- **BRIEF**: Reproduce, from the lines below, exactly the stretch that begins at the line containing "ok (with_cmd cmd sent put s)." and ends at the line containing "Lemma command_refused_ok s", both included.

- **DATA PROVIDED**:
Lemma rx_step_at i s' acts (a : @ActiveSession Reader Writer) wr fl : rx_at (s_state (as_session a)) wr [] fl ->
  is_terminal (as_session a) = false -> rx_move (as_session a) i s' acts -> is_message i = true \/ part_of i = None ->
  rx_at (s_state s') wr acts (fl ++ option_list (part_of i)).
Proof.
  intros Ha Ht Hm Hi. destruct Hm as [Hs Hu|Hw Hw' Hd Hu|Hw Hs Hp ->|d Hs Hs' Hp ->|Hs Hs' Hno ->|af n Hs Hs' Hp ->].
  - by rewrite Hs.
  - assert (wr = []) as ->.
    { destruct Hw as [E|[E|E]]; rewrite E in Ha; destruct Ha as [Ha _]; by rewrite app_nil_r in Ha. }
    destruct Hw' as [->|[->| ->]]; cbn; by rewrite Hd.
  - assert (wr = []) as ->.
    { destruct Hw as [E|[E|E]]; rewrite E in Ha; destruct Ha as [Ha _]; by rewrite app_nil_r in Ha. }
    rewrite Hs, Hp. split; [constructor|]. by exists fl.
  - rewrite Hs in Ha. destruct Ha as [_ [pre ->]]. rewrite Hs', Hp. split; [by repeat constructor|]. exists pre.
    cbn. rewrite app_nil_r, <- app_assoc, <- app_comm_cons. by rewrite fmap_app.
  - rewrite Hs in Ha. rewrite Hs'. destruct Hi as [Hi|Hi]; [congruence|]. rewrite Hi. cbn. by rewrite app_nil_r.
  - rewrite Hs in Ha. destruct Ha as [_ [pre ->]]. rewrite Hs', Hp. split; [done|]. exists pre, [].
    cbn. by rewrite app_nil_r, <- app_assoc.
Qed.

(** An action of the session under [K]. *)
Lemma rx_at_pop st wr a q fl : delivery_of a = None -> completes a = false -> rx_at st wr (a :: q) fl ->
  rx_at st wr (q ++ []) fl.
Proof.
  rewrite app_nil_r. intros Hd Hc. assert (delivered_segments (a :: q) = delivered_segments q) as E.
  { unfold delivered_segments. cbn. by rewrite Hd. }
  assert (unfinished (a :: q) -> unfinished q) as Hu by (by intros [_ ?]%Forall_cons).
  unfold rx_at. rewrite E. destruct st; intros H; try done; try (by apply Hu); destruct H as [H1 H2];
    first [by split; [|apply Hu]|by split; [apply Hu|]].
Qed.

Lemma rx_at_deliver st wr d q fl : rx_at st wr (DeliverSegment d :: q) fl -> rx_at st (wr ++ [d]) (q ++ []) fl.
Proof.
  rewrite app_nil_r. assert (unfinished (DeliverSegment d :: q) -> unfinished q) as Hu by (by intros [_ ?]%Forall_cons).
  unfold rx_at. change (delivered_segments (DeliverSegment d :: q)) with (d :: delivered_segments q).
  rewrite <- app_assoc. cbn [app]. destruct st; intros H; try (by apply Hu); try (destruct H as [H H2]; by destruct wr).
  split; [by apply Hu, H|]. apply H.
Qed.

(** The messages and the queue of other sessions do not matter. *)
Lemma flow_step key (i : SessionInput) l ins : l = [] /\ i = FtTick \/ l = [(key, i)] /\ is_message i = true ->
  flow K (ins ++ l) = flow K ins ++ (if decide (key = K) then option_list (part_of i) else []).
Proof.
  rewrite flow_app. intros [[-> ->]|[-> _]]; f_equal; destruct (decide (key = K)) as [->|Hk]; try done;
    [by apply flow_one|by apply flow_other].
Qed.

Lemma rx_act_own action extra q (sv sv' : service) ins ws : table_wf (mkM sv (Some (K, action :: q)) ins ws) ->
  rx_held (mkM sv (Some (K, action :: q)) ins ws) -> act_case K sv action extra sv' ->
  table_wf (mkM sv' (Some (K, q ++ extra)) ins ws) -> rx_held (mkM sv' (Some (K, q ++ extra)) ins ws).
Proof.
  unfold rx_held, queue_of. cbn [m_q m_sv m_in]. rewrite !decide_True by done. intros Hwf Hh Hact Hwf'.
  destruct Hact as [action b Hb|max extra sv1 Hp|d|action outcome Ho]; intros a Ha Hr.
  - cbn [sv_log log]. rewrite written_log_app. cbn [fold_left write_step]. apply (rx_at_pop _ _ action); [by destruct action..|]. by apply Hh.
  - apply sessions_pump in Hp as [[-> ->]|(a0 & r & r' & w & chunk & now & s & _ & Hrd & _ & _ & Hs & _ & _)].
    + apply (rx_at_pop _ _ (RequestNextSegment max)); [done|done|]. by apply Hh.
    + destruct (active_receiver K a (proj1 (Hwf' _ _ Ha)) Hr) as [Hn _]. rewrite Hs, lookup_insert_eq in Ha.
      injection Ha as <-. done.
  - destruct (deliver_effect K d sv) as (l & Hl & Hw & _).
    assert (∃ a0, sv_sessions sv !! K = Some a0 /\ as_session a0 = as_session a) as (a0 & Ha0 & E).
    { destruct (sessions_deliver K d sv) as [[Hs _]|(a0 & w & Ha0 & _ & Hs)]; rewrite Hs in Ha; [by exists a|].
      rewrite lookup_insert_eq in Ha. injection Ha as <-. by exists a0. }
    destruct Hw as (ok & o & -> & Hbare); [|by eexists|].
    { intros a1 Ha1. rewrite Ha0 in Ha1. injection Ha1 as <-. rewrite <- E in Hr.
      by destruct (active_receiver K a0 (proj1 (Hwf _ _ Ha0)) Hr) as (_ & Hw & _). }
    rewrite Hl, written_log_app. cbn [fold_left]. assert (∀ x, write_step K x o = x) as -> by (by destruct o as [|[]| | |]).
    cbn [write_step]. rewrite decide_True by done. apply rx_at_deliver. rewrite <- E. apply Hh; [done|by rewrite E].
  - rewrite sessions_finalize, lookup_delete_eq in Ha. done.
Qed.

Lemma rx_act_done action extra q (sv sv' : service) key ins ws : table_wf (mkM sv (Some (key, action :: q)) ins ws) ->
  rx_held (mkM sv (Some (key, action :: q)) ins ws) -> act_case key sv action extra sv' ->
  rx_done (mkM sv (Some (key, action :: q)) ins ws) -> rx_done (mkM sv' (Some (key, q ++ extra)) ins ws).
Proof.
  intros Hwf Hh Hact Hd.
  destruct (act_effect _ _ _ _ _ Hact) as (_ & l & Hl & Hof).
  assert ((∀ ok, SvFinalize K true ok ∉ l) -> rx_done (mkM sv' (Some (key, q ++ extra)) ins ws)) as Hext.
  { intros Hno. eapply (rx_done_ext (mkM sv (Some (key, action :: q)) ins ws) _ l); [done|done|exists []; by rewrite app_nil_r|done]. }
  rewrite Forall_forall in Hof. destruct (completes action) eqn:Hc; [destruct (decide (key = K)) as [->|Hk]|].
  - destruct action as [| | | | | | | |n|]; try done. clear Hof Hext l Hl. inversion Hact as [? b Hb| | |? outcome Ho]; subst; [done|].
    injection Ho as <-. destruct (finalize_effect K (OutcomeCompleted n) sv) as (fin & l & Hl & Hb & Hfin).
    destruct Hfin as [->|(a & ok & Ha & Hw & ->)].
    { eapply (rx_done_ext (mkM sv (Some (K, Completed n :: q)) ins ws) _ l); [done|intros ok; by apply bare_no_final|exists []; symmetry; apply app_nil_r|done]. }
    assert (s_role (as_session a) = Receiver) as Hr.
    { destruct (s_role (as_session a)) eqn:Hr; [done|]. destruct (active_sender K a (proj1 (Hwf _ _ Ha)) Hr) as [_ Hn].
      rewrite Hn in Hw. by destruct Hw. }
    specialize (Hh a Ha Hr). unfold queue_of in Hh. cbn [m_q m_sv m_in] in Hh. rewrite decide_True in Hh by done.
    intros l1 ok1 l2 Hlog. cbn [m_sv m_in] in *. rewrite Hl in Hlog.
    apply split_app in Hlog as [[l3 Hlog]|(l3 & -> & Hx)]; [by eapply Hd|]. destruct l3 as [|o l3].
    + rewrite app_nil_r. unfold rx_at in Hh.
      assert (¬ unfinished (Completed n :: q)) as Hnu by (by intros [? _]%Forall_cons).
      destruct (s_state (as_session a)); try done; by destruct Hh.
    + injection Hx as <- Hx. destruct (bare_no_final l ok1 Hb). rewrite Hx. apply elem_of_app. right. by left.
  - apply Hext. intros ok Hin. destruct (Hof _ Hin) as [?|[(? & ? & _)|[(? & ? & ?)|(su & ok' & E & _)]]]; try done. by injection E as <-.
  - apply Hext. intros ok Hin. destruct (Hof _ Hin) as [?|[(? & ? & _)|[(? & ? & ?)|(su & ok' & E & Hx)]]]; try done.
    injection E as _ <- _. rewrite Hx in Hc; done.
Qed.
...
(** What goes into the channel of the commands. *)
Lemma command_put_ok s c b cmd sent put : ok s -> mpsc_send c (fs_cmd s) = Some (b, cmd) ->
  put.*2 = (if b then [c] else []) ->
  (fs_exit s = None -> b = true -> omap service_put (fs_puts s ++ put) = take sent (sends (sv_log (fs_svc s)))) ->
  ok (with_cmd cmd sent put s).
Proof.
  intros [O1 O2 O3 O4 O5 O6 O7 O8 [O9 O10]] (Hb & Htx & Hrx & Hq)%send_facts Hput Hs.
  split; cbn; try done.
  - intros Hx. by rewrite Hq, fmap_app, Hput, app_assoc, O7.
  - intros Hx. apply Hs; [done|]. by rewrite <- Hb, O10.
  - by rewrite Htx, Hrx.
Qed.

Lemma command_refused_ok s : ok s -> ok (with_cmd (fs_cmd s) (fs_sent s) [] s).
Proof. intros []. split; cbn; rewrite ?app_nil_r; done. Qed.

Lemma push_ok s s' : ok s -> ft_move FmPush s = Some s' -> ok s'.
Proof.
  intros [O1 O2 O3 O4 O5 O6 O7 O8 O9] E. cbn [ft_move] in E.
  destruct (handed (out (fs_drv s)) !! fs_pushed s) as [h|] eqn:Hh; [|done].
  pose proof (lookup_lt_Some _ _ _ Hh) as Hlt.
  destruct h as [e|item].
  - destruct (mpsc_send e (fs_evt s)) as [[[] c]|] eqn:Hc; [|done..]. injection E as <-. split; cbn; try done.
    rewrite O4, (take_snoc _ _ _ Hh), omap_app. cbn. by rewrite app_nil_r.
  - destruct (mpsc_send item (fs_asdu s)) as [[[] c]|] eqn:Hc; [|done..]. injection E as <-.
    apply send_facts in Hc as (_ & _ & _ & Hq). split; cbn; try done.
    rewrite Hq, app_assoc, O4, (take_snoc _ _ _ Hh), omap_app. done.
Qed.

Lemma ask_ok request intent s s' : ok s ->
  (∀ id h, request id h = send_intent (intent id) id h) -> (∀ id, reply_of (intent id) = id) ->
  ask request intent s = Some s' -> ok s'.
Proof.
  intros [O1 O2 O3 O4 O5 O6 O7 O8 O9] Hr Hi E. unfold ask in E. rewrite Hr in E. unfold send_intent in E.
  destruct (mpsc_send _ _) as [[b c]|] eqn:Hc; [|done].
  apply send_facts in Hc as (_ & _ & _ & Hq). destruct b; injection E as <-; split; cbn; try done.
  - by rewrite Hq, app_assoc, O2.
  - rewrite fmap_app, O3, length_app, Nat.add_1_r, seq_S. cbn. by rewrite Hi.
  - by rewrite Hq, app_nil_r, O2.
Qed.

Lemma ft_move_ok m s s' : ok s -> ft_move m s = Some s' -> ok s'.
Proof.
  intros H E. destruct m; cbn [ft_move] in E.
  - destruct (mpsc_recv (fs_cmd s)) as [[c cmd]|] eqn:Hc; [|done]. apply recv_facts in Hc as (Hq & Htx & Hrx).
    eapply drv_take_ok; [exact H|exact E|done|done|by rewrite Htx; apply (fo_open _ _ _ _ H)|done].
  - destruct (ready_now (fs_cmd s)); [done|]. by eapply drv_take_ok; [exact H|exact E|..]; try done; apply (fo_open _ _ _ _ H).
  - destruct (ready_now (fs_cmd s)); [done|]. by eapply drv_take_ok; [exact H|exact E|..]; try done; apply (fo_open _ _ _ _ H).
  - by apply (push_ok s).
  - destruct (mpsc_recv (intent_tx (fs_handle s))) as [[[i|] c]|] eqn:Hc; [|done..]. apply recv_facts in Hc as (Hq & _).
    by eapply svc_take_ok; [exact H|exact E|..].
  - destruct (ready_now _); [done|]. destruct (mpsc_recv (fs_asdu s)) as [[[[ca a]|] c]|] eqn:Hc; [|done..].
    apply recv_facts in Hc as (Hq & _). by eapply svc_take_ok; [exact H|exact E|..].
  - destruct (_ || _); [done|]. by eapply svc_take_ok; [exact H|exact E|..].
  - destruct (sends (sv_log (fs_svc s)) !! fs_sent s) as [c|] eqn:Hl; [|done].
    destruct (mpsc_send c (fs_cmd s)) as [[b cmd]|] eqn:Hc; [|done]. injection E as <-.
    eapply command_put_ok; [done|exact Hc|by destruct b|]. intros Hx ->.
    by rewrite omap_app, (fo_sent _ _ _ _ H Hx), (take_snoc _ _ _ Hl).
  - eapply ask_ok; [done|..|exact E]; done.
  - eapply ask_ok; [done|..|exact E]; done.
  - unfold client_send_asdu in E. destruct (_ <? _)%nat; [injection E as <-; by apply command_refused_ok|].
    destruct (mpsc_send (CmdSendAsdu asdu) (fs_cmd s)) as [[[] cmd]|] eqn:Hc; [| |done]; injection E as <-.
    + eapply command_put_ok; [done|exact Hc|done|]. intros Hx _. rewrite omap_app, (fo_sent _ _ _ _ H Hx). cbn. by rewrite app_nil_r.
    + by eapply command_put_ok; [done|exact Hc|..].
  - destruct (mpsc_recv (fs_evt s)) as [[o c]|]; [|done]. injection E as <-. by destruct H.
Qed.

- **TASK ANSWER**:
  ok (with_cmd cmd sent put s).
Proof.
  intros [O1 O2 O3 O4 O5 O6 O7 O8 [O9 O10]] (Hb & Htx & Hrx & Hq)%send_facts Hput Hs.
  split; cbn; try done.
  - intros Hx. by rewrite Hq, fmap_app, Hput, app_assoc, O7.
  - intros Hx. apply Hs; [done|]. by rewrite <- Hb, O10.
  - by rewrite Htx, Hrx.
Qed.

Lemma command_refused_ok s : ok s -> ok (with_cmd (fs_cmd s) (fs_sent s) [] s).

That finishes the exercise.